INTRODUCTION
In the recent years, intravenous anesthetics are increasingly being used as alternatives to inhalation anesthetic agents. Inhalant anesthetics require a costly anesthetic machine, rather than the exposure of the operating-room personnel to pollution.1,2,3 The intravenous agents has a lesser chance of causing cardiovascular and respiratory depression than the inhalation anesthetics.
Total intravenous anesthesia (TIVA) is a useful method of anesthesia in the field; as it does not require specialized equipment or an oxygen delivery system.4 It is used for surgical procedures that involve the upper airway when the placement of an endotracheal tube interferes with surgery as well as for bronchoscopic examination.5
For longer periods of anesthesia, intravenous anesthetics may be given by intermittent injections or by continuous infusion. The intermittent bolus administration can result in high peak plasma levels and an excessive depth of anesthesia, alternating with periods of inadequate anesthesia, while infusion technique provides a continuous steady-state concentration of the drug, producing a more stable plane of anesthesia.3,6,7
Surgical intervention requires an ideal anesthetic, with sufficient analgesic and muscle relaxant effects. Such characteristics may be difficult to be present in a sole agent. So, a combination of drugs is used, which is referred to as balanced anesthesia.8 Use of a combination of anesthetic agents with different mechanisms of action, has the benefit of using lower doses of individual agents that produce sufficient anesthesia, while reducing the possibility of overdosage risks.9
Ketamine is an N-methyl, D-aspartate (NMDA) receptor antagonist.
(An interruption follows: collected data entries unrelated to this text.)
(** The two ways [classify] returns: the candidate joined the group at
    the position [find_group] gave, or founded the next group. *)
Lemma classify_returns_cases candidate ctx d g' d' :
  named_in_order (groups d) ->
  classify candidate ctx d = (Returns g', d') ->
  exists dm,
    (exists i g,
       first_yes candidate ctx 0 (dict_values (groups d)) d
         (Returns (Some (i, g))) dm
       /\ dict_values (groups d) !! i = Some g
       /\ g' = add candidate g
       /\ groups d' = alter (on_value (add candidate)) i (groups d))
    \/
    (first_yes candidate ctx 0 (dict_values (groups d)) d (Returns None) dm
     /\ g' = {| id := group_name (length (groups d));
                representative := candidate; members := [candidate] |}
     /\ groups d' = groups d ++ [(group_name (length (groups d)), g')]).
Proof.
  intros Hn Hcl. unfold Discriminator.classify in Hcl.
  destruct (find_group candidate ctx d) as [r dm] eqn:Hf.
  apply find_group_frame in Hf as (Hfy & Hh & Hg).
  destruct r as [[[i g]|]|e]; [| |done]; injection Hcl as <- <-; simpl;
    exists dm; rewrite Hg.
  - left. exists i, g.
    pose proof (first_yes_position _ _ _ _ _ _ _ _ Hfy) as [_ Hi].
    rewrite Nat.sub_0_r in Hi. done.
  - right. rewrite (dict_set_next _ _ Hn). done.
Qed.

Lemma classify_keeps_names candidate ctx d g' d' :
  named_in_order (groups d) ->
  classify candidate ctx d = (Returns g', d') ->
  named_in_order (groups d').
Proof.
  intros Hn Hcl.
  destruct (classify_returns_cases _ _ _ _ _ Hn Hcl)
    as (dm & [(i & g & _ & _ & _ & ->)|(_ & -> & ->)]).
  - by apply named_in_order_alter.
  - by apply named_in_order_snoc.
Qed.

(** C5: [classify] compares the candidate with the representatives in
    insertion order ([first_yes]) and puts it in the first group that
    answers yes, at the end of its member list; when no group answers
    yes it appends a new group named [group_n], [n] the number of groups
    there were, with the candidate as representative and only member.
    Either way the candidate object gets the id of the group returned,
    no other candidate object changes, the dictionary stays named in
    order, and a group's votes are the length of its member list. *)
Theorem classify_joins_first_match candidate ctx d g' d' :
  named_in_order (groups d) ->
  (candidate < length (heap d))%nat ->
  classify candidate ctx d = (Returns g', d') ->
  (exists dm,
     (exists i g,
        first_yes candidate ctx 0 (dict_values (groups d)) d
          (Returns (Some (i, g))) dm
        /\ dict_values (groups d) !! i = Some g
        /\ g' = {| id := id g; representative := representative g;
                   members := members g ++ [candidate] |}
        /\ groups d' = alter (on_value (add candidate)) i (groups d)
        /\ dict_values (groups d') !! i = Some g')
     \/
     (first_yes candidate ctx 0 (dict_values (groups d)) d (Returns None) dm
      /\ g' = {| id := group_name (length (groups d));
                 representative := candidate; members := [candidate] |}
      /\ groups d' = groups d ++ [(group_name (length (groups d)), g')]))
  /\ (group_id <$> heap d' !! candidate) = Some (Some (id g'))
  /\ (forall r, r <> candidate -> heap d' !! r = heap d !! r)
  /\ named_in_order (groups d')
  /\ (forall g, g ∈ dict_values (groups d') ->
        votes g = Z.of_nat (length (members g))).
Proof.
  intros Hn Hc Hcl.
  pose proof (classify_returns_cases _ _ _ _ _ Hn Hcl) as (dm & Hcases).
  pose proof (classify_frame _ _ _ _ _ Hcl) as [_ Hother].
  pose proof (classify_keeps_names _ _ _ _ _ Hn Hcl) as Hnamed.
  split; [|split; [|split; [|split]]]; try done.
  - exists dm. destruct Hcases as [(i & g & Hfy & Hi & -> & Hgs)|Hnew];
      [left|by right].
    exists i, g. repeat (split; [done|]).
    rewrite Hgs. unfold dict_values in *.
    change (map snd ?l) with (snd <$> l) in *.
    rewrite list_lookup_fmap in Hi |- *. rewrite list_lookup_alter_eq.
    destruct (groups d !! i) as [[k0 g0]|]; simplify_eq/=. done.
  - (* the candidate object now carries the id of the group returned *)
    destruct (lookup_lt_is_Some_2 (heap d) candidate Hc) as [c0 Hc0].
    unfold Discriminator.classify in Hcl.
    destruct (find_group candidate ctx d) as [r dm'] eqn:Hf.
    apply find_group_frame in Hf as (_ & Hh & _).
    destruct r as [[[i g]|]|e]; [| |done]; injection Hcl as <- <-; simpl;
      by rewrite list_lookup_alter_eq, Hh, Hc0.
Qed.

End WithClient.

Definition one_group_state : DiscState :=
  {| heap := [ {| Types.id := "a"; code := "x = 1"; tokens_used := 3;
                  is_valid := true; red_flag_reason := None;
                  group_id := Some "group_0" |};
               {| Types.id := "b"; code := "x=1"; tokens_used := 3;
                  is_valid := true; red_flag_reason := None;
                  group_id := None |} ];
     groups := [ ("group_0", {| id := "group_0"; representative := 0%nat;
                                members := [0%nat] |}) ];
     _comparison_cache := ∅;
     cmp_calls := 0 |}.

Definition says_no : nat -> string -> string -> string -> outcome bool :=
  fun _ _ _ _ => Returns false.

Definition new_group_1 : SemanticGroup :=
  {| id := "group_1"; representative := 1%nat; members := [1%nat] |}.

Lemma classify_joins_first_match_witness :
  named_in_order (groups one_group_state)
  /\ (1 < length (heap one_group_state))%nat
  /\ (group_id <$> heap (snd (classify says_no 1%nat "ctx" one_group_state)) !! 1%nat)
       = Some (Some "group_1")
  /\ groups (snd (classify says_no 1%nat "ctx" one_group_state))
       = groups one_group_state ++ [("group_1", new_group_1)].
Proof.
  assert (Hn : named_in_order (groups one_group_state)).
  { intros [|[|i]] kv; simpl; [|done..]. by intros [= <-]. }
  assert (Hl : (1 < length (heap one_group_state))%nat) by (simpl; lia).
  split; [exact Hn|]. split; [exact Hl|].
  destruct (classify says_no 1%nat "ctx" one_group_state) as [r d'] eqn:E.
  assert (Hr : r = Returns new_group_1).
  { apply (f_equal fst) in E. vm_compute in E. done. }
  subst r.
  destruct (classify_joins_first_match says_no 1%nat "ctx" one_group_state
              new_group_1 d' Hn Hl E) as (Hcases & Hgid & _).
  split; [exact Hgid|]. simpl.
  destruct Hcases as (dm & [(i & g & _ & Hi & Hg' & _)| (_ & _ & Hgs)]).
  - exfalso. apply (f_equal members) in Hg'.
    destruct i as [|i]; simpl in Hi; [|done].
    injection Hi as <-. discriminate Hg'.
  - exact Hgs.
Defined.

End DiscriminatorFacts.

(** ** The voter *)

Module VoterFacts.
Import Types Discriminator Voter DiscriminatorFacts.

Lemma dict_set_elem {V} key (v : V) d kv :
  kv ∈ dict_set key v d -> kv = (key, v) \/ exists v', (fst kv, v') ∈ d.
Proof.
  induction d as [|[k' v'] d IH]; simpl.
  - intros H. apply list_elem_of_singleton in H. by left.
  - destruct (String.eqb_spec k' key) as [->|Hne]; intros H.
    + apply elem_of_cons in H as [->|H]; [by left|].
      right. exists (snd kv). destruct kv. simpl. by right.
    + apply elem_of_cons in H as [->|H].
      * right. exists v'. by left.
      * destruct (IH H) as [->|[v'' Hv]]; [by left|].
        right. exists v''. by right.
Qed.

Lemma dict_set_value {V} key (v : V) d kv :
  kv ∈ dict_set key v d -> kv = (key, v) \/ kv ∈ d.
Proof.
  induction d as [|[k' v'] d IH]; simpl.
  - intros H. apply list_elem_of_singleton in H. by left.
  - destruct (String.eqb_spec k' key) as [->|Hne]; intros H.
    + apply elem_of_cons in H as [->|H]; [by left|]. right. by right.
    + apply elem_of_cons in H as [->|H]; [right; by left|].
      destruct (IH H) as [->|Hd]; [by left|]. right. by right.
Qed.

(** Updating the object just allocated. *)
Lemma alter_last {A} (f : A -> A) (l : list A) x :
  alter f (length l) (l ++ [x]) = l ++ [f x].
Proof. induction l as [|y l IH]; simpl; [done|]. f_equal. exact IH. Qed.

Lemma lookup_last {A} (l : list A) x : (l ++ [x]) !! length l = Some x.
Proof. by rewrite lookup_app_r, Nat.sub_diag. Qed.

(** Every entry of [{g.id: g.members for g in ...}] is some group's
    id and member list. *)
Lemma members_dict_elem gs kv :
  kv ∈ members_dict gs -> exists g, g ∈ gs /\ kv = (Discriminator.id g, members g).
Proof.
  unfold members_dict.
  assert (H : forall acc,
             (forall kv, kv ∈ acc ->
                exists g, g ∈ gs /\ kv = (Discriminator.id g, members g)) ->
             forall gs', gs' ⊆ gs ->
             forall kv,
               kv ∈ foldl (fun acc g => dict_set (Discriminator.id g) (members g) acc)
                      acc gs' ->
               exists g, g ∈ gs /\ kv = (Discriminator.id g, members g)).
  { intros acc Hacc gs'. revert acc Hacc.
    induction gs' as [|g gs' IH]; intros acc Hacc Hsub kv0 Hk; simpl in Hk.
    - by apply Hacc.
    - eapply (IH (dict_set (Discriminator.id g) (members g) acc)); [| |exact Hk].
      + intros kv1 H1. apply dict_set_value in H1 as [->|H1]; [|by apply Hacc].
        exists g. split; [|done]. apply Hsub. by left.
      + intros x Hx. apply Hsub. by right. }
  apply (H []); [|done].
  intros kv0 H0. by apply elem_of_nil in H0.
Qed.

Section WithEnv.
Variable generator : nat -> outcome LLMResponse.
Variable compare_semantic : nat -> string -> string -> string -> outcome bool.
Variable uuid4 : nat -> string.
Variable ast_parse : string -> RedFlag.parse_result.
Variable config : MDAPConfig.

Local Abbreviation vote_body := (vote_body generator compare_semantic uuid4 ast_parse config).
Local Abbreviation vote_loop := (vote_loop generator compare_semantic uuid4 ast_parse config).
Local Abbreviation vote := (vote generator compare_semantic uuid4 ast_parse config).
Local Abbreviation check := (RedFlag.check ast_parse config).

(** The number of invocations, among the first [n], at which the
    generator returned normally. *)
Fixpoint returned_calls (n : nat) : nat :=
  match n with
  | O => O
  | S m => (returned_calls m + (if returned (generator m) then 1 else 0))%nat
  end.

(** The filter reads the code and the token count only. *)
Lemma check_reads_code c1 c2 language :
  code c1 = code c2 -> tokens_used c1 = tokens_used c2 ->
  check c1 language = check c2 language.
Proof.
  intros Hc Ht.
  unfold RedFlag.check, RedFlag.check_format_step, RedFlag.check_syntax_step,
    RedFlag._check_length, RedFlag._check_format, RedFlag._check_syntax,
    RedFlag.too_long_reason.
  by rewrite Hc, Ht.
Qed.

(** *** One pass of the loop *)

(** A generator invocation that raises: the pass is skipped, nothing but
    the invocation count changes. *)
Lemma vote_body_generator_raises language k st e :
  generator (gen_calls st) = Raises e ->
  vote_body language k st =
    (Returns tt, {| disc := disc st; session := session st;
                    gen_calls := S (gen_calls st) |}).
Proof. intros H. unfold Voter.vote_body. by rewrite H. Qed.

(** A candidate the filter rejects: it is appended to the samples and to
    the invalid samples, its object is marked invalid with the filter's
    reason, and the discriminator's groups and cache are not touched. *)
Lemma vote_body_red_flagged language k st response :
  generator (gen_calls st) = Returns response ->
  let c := length (heap (disc st)) in
  let candidate := new_candidate (uuid4 c) response in
  RedFlag.passed (check candidate language) = false ->
  exists st',
    vote_body language k st = (Returns tt, st')
    /\ samples (session st') = samples (session st) ++ [c]
    /\ invalid_samples (session st') = invalid_samples (session st) ++ [c]
    /\ valid_samples (session st') = valid_samples (session st)
    /\ is_complete (session st') = is_complete (session st)
    /\ heap (disc st') =
         heap (disc st)
         ++ [mark_invalid (RedFlag.reason (check candidate language)) candidate]
    /\ groups (disc st') = groups (disc st)
    /\ gen_calls st' = S (gen_calls st).
Proof.
  intros Hg c candidate Hp. unfold Voter.vote_body. rewrite Hg.
  fold c. fold candidate. rewrite Hp. simpl.
  eexists. split; [reflexivity|]. simpl. repeat split; try done.
  apply alter_last.
Qed.

(** A candidate the filter accepts is classified; the pass raises when
    a comparison does, and otherwise asks for a winner. *)
Lemma vote_body_classified language k st response r d2 :
  generator (gen_calls st) = Returns response ->
  let c := length (heap (disc st)) in
  let candidate := new_candidate (uuid4 c) response in
  RedFlag.passed (check candidate language) = true ->
  classify compare_semantic c (context (session st))
    {| heap := heap (disc st) ++ [candidate]; groups := groups (disc st);
       _comparison_cache := _comparison_cache (disc st);
       cmp_calls := cmp_calls (disc st) |} = (r, d2) ->
  exists st',
    vote_body language k st =
      (match r with Returns _ => Returns tt | Raises e => Raises e end, st')
    /\ disc st' = d2
    /\ samples (session st') = samples (session st) ++ [c]
    /\ valid_samples (session st') = valid_samples (session st) ++ [c]
    /\ invalid_samples (session st') = invalid_samples (session st)
    /\ gen_calls st' = S (gen_calls st)
    /\ (returned r = true ->
          is_complete (session st') =
            (if get_winner k d2 is Some _ then true else is_complete (session st))
          /\ winner (session st') =
               (if get_winner k d2 is Some w then Some w else winner (session st))).
Proof.
  intros Hg c candidate Hp Hcl. unfold Voter.vote_body. rewrite Hg.
  fold c. fold candidate. rewrite Hp. simpl. rewrite Hcl.
  eexists. split; [reflexivity|]. simpl. repeat split; try done;
    destruct r; simpl in *; try done; by destruct (get_winner k d2).
Qed.
(** * A shallow embedding of tap_salesforce/sync.py

    Python values are modelled by [pyval]; exceptions by [exc]; the
    Singer state (the bookmark store) by a gmap from stream id to the
    gmap of bookmark fields. Stateful drivers run in a small
    state/error/log monad [M] (section [Drivers]). *)

From Stdlib Require Import String Ascii ZArith List Sorted.
From stdpp Require Import base gmap strings list.
Import ListNotations.
Set Warnings "-register-all".
Open Scope Z_scope.

(** ** Python values *)

(** A Python float is kept as the exact decimal value of the literal it was
    parsed from ([FDec m e] is m * 10^e); the rounding to binary64 plays no
    role in the properties below. *)
Inductive pyfloat :=
| FDec (m e : Z)
| FInf (neg : bool)
| FNaN.

Inductive pyval :=
| VNone
| VBool (b : bool)
| VInt (z : Z)
| VFloat (f : pyfloat)
| VStr (s : string)
| VList (l : list pyval)
| VDict (d : list (string * pyval))   (** an insertion-ordered dict *)
| VTime (t : Z).                      (** a datetime object (an instant) *)

(** Exception classes that the embedded code can raise or catch. *)
Inductive exc_kind :=
| KTapSalesforce (cls : string)  (** TapSalesforceException or a subclass *)
| KKeyError
| KTypeError
| KValueError
| KAttributeError
| KException (cls : string)      (** any other subclass of Exception *)
| KBaseOnly (cls : string).      (** BaseException outside Exception,
                                     e.g. KeyboardInterrupt, SystemExit *)

(** An exception object: class, message, [__cause__], [__context__]. *)
Inductive exc :=
| Exc (kind : exc_kind) (msg : string) (cause context : option exc).
(** The record appended to [image_data] for one upload. *)
Definition image_record (file : upload) : outcome image :=
  picture ← image_open file;
  buffer ← save_png picture;
  mret ({[ "base64" := PStr (b64encode buffer);
           "type" := PStr "image/png";
           "name" := PStr (file_name file);
           "size" := PInt (Z.of_nat (length buffer)) ]} : image).

(** [for file in uploaded_files: ... image_data.append(...)] *)
Fixpoint prepare_images (image_data : list image) (files : list upload)
  : outcome (list image) :=
  match files with
  | [] => Return image_data
  | file :: rest =>
      record ← image_record file;
      prepare_images (image_data ++ [record]) rest
  end.

Definition store_result (result : json) : ui unit := fun w =>
  (Return tt,
   {| calls := calls w;
      analysis_result := Some result;
      analysis_timestamp := Some now |}).

Definition _perform_analysis (self : t) (files : list upload) : ui unit :=
  within (Spinner "Analyzing building images for risk assessment...")
    (ui_try
       (image_data ← lift (prepare_images [] files);
        service ← lift (service_of self "analyze_building_risks");
        analysis_result ←
          lift (AzureOpenAIService.analyze_building_risks json_loads
                  chat_completions_create service (ImageList image_data));
        _ ← store_result analysis_result;
        _display_analysis_results analysis_result)
       (fun e => emit (st_error ("❌ Analysis failed: " +:+ exc_str e)))).

(** [st.columns(spec)] for a number of columns. *)
Definition columns (spec : nat) : ui (list st_container) :=
  _ ← emit (st_columns spec);
  match spec with
  | O => lift (Raise columns_error)
  | S _ => mret (map Column (seq 0 spec))
  end.

(** [for idx, file in enumerate(uploaded_files): with cols[idx % 4]: ...] *)
Fixpoint show_uploads (cols : list st_container) (idx : nat)
    (files : list upload) : ui unit :=
  match files with
  | [] => pass
  | file :: rest =>
      col ← lift (list_index cols (idx mod 4));
      _ ← within col
            (picture ← lift (image_open file);
             emit (st_image (file_name file)));
      show_uploads cols (S idx) rest
  end.

Definition _handle_file_upload (self : t) (input : interaction)
    (files : list upload) : ui unit :=
  if (10 <? length files)%nat then
    emit (st_error "Please upload a maximum of 10 images")
  else
    _ ← emit (st_subheader "📸 Uploaded Images");
    cols ← columns (length files `min` 4);
    _ ← show_uploads cols 0 files;
    clicked ← button "🔍 Analyze Building Risks" (analyze_clicked input);
    if (clicked : bool) then _perform_analysis self files else pass.

Definition run (self : t) (input : interaction) : ui unit :=
  _ ← emit (st_title "🏢 Building Safety Risk Analyzer");
  _ ← emit (st_markdown
              "**AI-powered building risk assessment for insurance underwriting**");
  _ ← emit st_divider;
  _ ← _render_sidebar self input;
  match ai_service self with
  | None =>
      emit (st_error
              "Service not available. Please configure your environment variables.")
  | Some _ =>
      _ ← emit (st_file_uploader "Upload Building Images");
      match uploaded_files input with
      | [] => pass
      | _ :: _ => _handle_file_upload self input (uploaded_files input)
      end
  end.

(** [main]: a run of the script in the given environment. *)
Definition main (environ : gmap string string) (input : interaction) : ui unit :=
  app ← _initialize_service environ;
  run app input.

End App.

End BuildingRiskAnalyzer.

(** A page on which nothing was shown and nothing is stored. *)
Definition blank_page : page :=
  {| calls := []; analysis_result := None; analysis_timestamp := None |}.

(** The calls that show the uploads from position [idx] on, each in the
    column of its position modulo four. *)
Fixpoint preview_calls (idx : nat) (files : list upload) : list st_call :=
  match files with
  | [] => []
  | file :: rest =>
      [st_enter (Column (idx mod 4)); st_image (file_name file);
       st_leave (Column (idx mod 4))]
      ++ preview_calls (S idx) rest
  end.

(** The page [w] after the further calls [shown]. *)
Definition showing (w : page) (shown : list st_call) : page :=
  {| calls := calls w ++ shown;
     analysis_result := analysis_result w;
     analysis_timestamp := analysis_timestamp w |}.

(** ** Further reference instances *)
Module Fixtures.

(** A transport that returns the given completion. *)
Definition answering (response : chat_response) (client : AzureOpenAI)
    (request : chat_request) : outcome chat_response :=
  Return response.

(** An imaging library for which a picture is its bytes: an empty file is
    not a picture, and every picture is saved as it is. *)
Definition image_open (file : upload) : outcome (list Byte.byte) :=
  match file_content file with
  | [] => Raise (PyExc (OtherError "UnidentifiedImageError")
                       "cannot identify image file" None)
  | _ :: _ => Return (file_content file)
  end.

Definition save_png (picture : list Byte.byte) : outcome (list Byte.byte) :=
  Return picture.

(** A stand-in for the base64 text of some bytes: two hexadecimal digits
    per byte. *)
Definition hex_digit (n : N) : ascii :=
  if (n <? 10)%N then ascii_of_N (48 + n) else ascii_of_N (87 + n).

Definition b64encode (bytes : list Byte.byte) : string :=
  string_of_list_ascii
    (flat_map (fun b => let n := Byte.to_N b in
                        [hex_digit (n / 16); hex_digit (n mod 16)])
              bytes).

(** A rendering that shows one header and does not raise. *)
Definition display_results (results : json) : list st_call * outcome unit :=
  ([st_header "Risk Analysis Results"], Return tt).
It has a cataleptic, analgesic, and anesthetic action, but no hypnotic properties. Its effect on poor muscle relaxation can be improved by co-administration with sedatives such as xylazine. By its stimulatory effect on the sympathetic nervous system, ketamine counteracts the depressant effects of other anesthetic agents during anesthesia. Xylazine is a α2-adrenoceptor agonist, with analgesic, sedative, and muscle relaxant effects.3,10
Several mixtures of different anesthetic regimens were described in literatures for providing TIVA; however, studies that define doses of ketamine-xylazine for TIVA are lacking.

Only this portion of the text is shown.